ABOUT THIS TASK:
This task calls for copying every line in the data below that contains the word "mapped".

+++

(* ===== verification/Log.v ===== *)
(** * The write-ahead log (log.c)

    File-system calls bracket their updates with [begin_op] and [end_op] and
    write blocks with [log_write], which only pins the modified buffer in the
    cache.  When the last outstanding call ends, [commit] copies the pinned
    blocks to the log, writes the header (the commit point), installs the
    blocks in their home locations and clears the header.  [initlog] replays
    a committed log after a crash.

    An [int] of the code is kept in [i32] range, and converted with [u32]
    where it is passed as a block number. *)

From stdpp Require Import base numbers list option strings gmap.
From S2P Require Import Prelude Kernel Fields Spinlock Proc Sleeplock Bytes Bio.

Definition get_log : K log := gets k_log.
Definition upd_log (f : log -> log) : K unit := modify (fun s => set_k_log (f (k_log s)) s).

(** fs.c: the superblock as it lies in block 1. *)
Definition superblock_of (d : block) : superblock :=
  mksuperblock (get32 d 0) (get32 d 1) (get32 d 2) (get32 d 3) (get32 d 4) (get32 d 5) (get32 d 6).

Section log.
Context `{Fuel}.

+++

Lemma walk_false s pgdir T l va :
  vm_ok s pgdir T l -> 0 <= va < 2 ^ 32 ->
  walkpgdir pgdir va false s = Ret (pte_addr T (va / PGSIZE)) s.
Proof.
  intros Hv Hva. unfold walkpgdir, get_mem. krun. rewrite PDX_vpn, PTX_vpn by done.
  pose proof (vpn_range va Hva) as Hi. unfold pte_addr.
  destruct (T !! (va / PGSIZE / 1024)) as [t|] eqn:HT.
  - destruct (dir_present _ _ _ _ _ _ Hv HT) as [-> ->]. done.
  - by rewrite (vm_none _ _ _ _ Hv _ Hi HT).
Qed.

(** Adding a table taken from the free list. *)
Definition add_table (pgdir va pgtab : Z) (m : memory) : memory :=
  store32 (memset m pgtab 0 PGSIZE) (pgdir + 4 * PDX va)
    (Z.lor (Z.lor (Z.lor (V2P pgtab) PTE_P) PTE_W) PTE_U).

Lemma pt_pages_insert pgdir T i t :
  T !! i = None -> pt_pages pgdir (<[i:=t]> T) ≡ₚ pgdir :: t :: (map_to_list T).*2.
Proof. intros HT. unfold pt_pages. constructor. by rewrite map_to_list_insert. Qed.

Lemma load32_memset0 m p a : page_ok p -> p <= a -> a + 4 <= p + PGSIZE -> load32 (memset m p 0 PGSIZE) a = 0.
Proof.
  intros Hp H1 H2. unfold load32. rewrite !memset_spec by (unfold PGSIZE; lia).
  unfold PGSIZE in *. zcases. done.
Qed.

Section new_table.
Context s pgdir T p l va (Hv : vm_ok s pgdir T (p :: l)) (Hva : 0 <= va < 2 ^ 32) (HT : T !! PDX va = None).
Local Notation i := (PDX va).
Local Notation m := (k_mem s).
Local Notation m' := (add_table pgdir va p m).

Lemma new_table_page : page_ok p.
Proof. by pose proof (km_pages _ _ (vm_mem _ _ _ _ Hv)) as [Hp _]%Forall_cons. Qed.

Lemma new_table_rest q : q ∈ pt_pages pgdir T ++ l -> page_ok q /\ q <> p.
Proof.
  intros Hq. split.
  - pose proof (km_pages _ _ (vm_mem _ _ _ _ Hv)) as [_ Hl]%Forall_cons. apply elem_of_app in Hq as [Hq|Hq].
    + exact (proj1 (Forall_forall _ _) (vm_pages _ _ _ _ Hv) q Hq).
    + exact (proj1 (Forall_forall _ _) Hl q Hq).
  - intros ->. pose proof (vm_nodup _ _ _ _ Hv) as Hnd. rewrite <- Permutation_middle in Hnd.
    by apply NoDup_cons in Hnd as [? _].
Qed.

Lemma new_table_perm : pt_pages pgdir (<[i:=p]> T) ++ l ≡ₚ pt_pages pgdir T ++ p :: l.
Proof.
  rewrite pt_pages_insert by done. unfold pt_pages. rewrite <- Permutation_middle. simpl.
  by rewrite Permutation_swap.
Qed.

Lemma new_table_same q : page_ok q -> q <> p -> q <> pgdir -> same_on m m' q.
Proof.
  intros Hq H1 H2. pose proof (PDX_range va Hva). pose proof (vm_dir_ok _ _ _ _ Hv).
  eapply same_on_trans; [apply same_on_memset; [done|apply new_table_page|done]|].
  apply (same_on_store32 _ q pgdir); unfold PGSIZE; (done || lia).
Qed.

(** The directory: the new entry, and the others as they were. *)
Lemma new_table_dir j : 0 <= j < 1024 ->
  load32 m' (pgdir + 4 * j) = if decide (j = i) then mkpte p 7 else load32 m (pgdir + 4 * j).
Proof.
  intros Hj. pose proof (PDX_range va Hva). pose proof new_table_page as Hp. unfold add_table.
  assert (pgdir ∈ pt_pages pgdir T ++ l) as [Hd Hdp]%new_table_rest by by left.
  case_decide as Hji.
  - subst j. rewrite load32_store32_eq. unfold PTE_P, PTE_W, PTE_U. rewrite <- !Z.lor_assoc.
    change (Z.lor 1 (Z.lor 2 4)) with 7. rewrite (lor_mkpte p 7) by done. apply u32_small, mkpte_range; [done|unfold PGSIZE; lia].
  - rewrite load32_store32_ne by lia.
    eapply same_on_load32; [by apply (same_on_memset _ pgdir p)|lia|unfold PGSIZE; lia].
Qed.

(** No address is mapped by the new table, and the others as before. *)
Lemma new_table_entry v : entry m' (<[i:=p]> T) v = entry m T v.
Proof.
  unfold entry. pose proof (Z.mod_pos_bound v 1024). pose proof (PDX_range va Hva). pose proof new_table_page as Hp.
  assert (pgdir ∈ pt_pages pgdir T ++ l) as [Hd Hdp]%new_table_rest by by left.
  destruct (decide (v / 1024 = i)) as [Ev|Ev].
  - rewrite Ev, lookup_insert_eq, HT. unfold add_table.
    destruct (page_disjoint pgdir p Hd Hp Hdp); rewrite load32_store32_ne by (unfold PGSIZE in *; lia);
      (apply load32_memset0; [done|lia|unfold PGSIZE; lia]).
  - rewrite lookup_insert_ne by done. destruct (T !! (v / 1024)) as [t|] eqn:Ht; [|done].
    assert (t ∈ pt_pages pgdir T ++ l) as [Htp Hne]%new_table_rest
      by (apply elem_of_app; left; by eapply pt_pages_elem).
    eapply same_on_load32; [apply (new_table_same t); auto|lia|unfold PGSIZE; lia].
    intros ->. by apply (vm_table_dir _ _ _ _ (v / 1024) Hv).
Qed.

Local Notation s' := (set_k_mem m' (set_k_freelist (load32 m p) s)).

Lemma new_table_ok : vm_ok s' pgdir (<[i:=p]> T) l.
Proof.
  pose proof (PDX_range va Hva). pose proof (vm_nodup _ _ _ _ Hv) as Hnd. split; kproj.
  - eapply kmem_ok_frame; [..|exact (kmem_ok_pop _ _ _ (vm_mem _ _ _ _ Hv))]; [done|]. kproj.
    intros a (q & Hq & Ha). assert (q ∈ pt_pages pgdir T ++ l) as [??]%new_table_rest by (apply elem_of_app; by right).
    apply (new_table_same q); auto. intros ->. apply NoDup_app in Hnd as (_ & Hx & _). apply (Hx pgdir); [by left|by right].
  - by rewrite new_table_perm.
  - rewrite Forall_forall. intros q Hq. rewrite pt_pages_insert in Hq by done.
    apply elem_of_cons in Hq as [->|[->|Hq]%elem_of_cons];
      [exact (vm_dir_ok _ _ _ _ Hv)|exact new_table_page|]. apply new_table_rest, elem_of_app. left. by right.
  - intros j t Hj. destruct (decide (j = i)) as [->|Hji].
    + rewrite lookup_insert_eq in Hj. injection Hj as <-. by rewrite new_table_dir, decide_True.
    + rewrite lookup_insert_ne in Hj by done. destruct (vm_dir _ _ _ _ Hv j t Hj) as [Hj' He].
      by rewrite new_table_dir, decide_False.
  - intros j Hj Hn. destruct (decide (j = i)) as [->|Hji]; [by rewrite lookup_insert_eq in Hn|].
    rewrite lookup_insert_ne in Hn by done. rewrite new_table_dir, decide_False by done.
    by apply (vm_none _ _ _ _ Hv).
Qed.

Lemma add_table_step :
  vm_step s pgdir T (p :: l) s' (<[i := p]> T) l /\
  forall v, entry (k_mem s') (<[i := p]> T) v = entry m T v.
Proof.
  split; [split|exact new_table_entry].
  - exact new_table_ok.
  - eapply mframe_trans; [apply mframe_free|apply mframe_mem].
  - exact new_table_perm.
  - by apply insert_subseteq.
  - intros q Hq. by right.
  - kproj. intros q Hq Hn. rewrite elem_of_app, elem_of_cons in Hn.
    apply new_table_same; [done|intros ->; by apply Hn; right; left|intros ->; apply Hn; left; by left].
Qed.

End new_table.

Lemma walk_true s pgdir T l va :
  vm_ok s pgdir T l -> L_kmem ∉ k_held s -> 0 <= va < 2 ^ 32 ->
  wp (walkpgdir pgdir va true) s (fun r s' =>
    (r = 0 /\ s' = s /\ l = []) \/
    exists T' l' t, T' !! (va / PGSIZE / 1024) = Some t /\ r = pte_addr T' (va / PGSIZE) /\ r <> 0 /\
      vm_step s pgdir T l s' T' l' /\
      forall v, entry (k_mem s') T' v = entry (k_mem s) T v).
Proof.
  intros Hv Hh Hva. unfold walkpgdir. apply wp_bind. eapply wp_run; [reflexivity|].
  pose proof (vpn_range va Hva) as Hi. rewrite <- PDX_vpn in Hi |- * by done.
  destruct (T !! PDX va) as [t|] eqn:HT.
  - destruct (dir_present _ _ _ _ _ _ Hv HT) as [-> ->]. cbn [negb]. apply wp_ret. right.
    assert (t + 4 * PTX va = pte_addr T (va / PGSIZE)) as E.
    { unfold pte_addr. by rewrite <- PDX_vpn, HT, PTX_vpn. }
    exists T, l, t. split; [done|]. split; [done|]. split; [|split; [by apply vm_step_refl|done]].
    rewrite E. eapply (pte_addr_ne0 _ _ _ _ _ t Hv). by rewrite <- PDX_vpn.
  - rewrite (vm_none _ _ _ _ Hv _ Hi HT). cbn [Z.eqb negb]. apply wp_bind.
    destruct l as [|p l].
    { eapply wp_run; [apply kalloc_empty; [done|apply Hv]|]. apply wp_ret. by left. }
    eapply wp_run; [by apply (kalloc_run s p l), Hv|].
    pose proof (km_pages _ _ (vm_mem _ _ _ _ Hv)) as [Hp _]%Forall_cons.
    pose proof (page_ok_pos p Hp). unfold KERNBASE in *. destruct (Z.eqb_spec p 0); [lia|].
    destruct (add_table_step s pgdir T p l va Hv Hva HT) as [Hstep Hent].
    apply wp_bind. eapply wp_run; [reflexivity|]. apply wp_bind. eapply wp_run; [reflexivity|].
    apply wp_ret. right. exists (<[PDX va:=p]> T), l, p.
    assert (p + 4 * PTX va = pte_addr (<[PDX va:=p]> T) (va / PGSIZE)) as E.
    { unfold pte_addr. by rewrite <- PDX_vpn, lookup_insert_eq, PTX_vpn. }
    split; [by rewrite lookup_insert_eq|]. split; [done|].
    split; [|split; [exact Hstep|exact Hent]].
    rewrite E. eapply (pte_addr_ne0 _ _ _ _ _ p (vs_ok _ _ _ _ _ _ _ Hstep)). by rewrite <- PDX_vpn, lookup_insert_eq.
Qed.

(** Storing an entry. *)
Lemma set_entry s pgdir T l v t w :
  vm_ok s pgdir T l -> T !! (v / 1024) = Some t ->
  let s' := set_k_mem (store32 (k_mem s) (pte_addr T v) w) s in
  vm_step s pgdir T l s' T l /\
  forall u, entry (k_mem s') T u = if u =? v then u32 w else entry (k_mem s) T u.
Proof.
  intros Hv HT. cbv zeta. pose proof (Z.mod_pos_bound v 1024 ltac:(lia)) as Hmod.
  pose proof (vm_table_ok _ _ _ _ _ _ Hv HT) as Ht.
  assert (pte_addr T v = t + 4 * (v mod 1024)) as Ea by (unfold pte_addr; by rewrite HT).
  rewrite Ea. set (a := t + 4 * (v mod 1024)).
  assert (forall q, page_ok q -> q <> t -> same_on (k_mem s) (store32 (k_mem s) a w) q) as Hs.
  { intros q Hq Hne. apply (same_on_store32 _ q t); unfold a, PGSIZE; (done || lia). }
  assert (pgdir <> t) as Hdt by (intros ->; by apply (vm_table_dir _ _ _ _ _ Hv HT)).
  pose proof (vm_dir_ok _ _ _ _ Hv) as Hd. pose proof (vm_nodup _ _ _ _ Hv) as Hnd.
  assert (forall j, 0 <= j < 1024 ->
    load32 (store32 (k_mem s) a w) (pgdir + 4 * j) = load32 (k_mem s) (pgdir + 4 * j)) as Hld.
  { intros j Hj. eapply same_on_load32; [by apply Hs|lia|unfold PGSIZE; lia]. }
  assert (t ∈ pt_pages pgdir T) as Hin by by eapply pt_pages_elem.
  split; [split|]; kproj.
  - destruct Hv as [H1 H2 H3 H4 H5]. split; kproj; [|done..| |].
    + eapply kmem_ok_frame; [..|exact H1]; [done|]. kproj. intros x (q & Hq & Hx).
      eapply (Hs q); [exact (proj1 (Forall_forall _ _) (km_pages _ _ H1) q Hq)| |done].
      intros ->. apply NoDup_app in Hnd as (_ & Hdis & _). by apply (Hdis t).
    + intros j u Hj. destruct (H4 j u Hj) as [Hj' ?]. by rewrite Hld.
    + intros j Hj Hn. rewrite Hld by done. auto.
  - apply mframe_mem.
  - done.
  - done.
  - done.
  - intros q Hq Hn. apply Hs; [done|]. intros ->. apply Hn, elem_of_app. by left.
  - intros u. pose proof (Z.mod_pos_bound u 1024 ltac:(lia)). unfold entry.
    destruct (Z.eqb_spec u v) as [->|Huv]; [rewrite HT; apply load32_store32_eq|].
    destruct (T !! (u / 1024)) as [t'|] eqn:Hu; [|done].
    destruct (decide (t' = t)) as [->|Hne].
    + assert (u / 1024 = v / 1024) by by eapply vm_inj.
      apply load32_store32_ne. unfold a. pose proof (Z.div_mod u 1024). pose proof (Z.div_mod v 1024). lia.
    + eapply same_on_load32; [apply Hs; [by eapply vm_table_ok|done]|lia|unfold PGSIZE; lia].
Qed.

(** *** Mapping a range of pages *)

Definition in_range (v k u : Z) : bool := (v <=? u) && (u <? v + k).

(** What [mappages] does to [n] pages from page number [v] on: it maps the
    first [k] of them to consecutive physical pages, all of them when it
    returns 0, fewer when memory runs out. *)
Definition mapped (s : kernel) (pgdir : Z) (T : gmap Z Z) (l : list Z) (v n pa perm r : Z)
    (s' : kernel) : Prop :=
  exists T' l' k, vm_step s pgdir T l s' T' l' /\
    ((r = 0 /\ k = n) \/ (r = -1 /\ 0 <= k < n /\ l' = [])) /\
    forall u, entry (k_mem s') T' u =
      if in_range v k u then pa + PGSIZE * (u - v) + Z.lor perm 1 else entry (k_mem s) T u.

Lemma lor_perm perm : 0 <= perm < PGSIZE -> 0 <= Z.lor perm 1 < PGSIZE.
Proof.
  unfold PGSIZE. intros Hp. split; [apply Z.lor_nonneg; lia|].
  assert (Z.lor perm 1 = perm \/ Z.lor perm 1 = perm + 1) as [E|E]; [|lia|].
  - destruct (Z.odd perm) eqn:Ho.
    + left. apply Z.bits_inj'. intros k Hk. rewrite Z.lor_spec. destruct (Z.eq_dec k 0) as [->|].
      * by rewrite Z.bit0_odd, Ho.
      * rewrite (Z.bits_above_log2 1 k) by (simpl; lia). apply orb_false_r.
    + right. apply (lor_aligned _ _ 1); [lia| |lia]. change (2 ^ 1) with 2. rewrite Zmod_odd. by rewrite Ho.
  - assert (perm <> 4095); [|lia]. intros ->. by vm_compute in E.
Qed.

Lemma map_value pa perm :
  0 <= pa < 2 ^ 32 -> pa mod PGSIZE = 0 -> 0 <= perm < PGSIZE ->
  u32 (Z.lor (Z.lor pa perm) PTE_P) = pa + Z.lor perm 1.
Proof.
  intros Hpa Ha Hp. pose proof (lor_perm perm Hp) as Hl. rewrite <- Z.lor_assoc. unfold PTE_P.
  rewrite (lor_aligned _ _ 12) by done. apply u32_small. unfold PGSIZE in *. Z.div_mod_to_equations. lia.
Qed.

+++

EXPECTED ANSWER:
(** No address is mapped by the new table, and the others as before. *)
Definition mapped (s : kernel) (pgdir : Z) (T : gmap Z Z) (l : list Z) (v n pa perm r : Z)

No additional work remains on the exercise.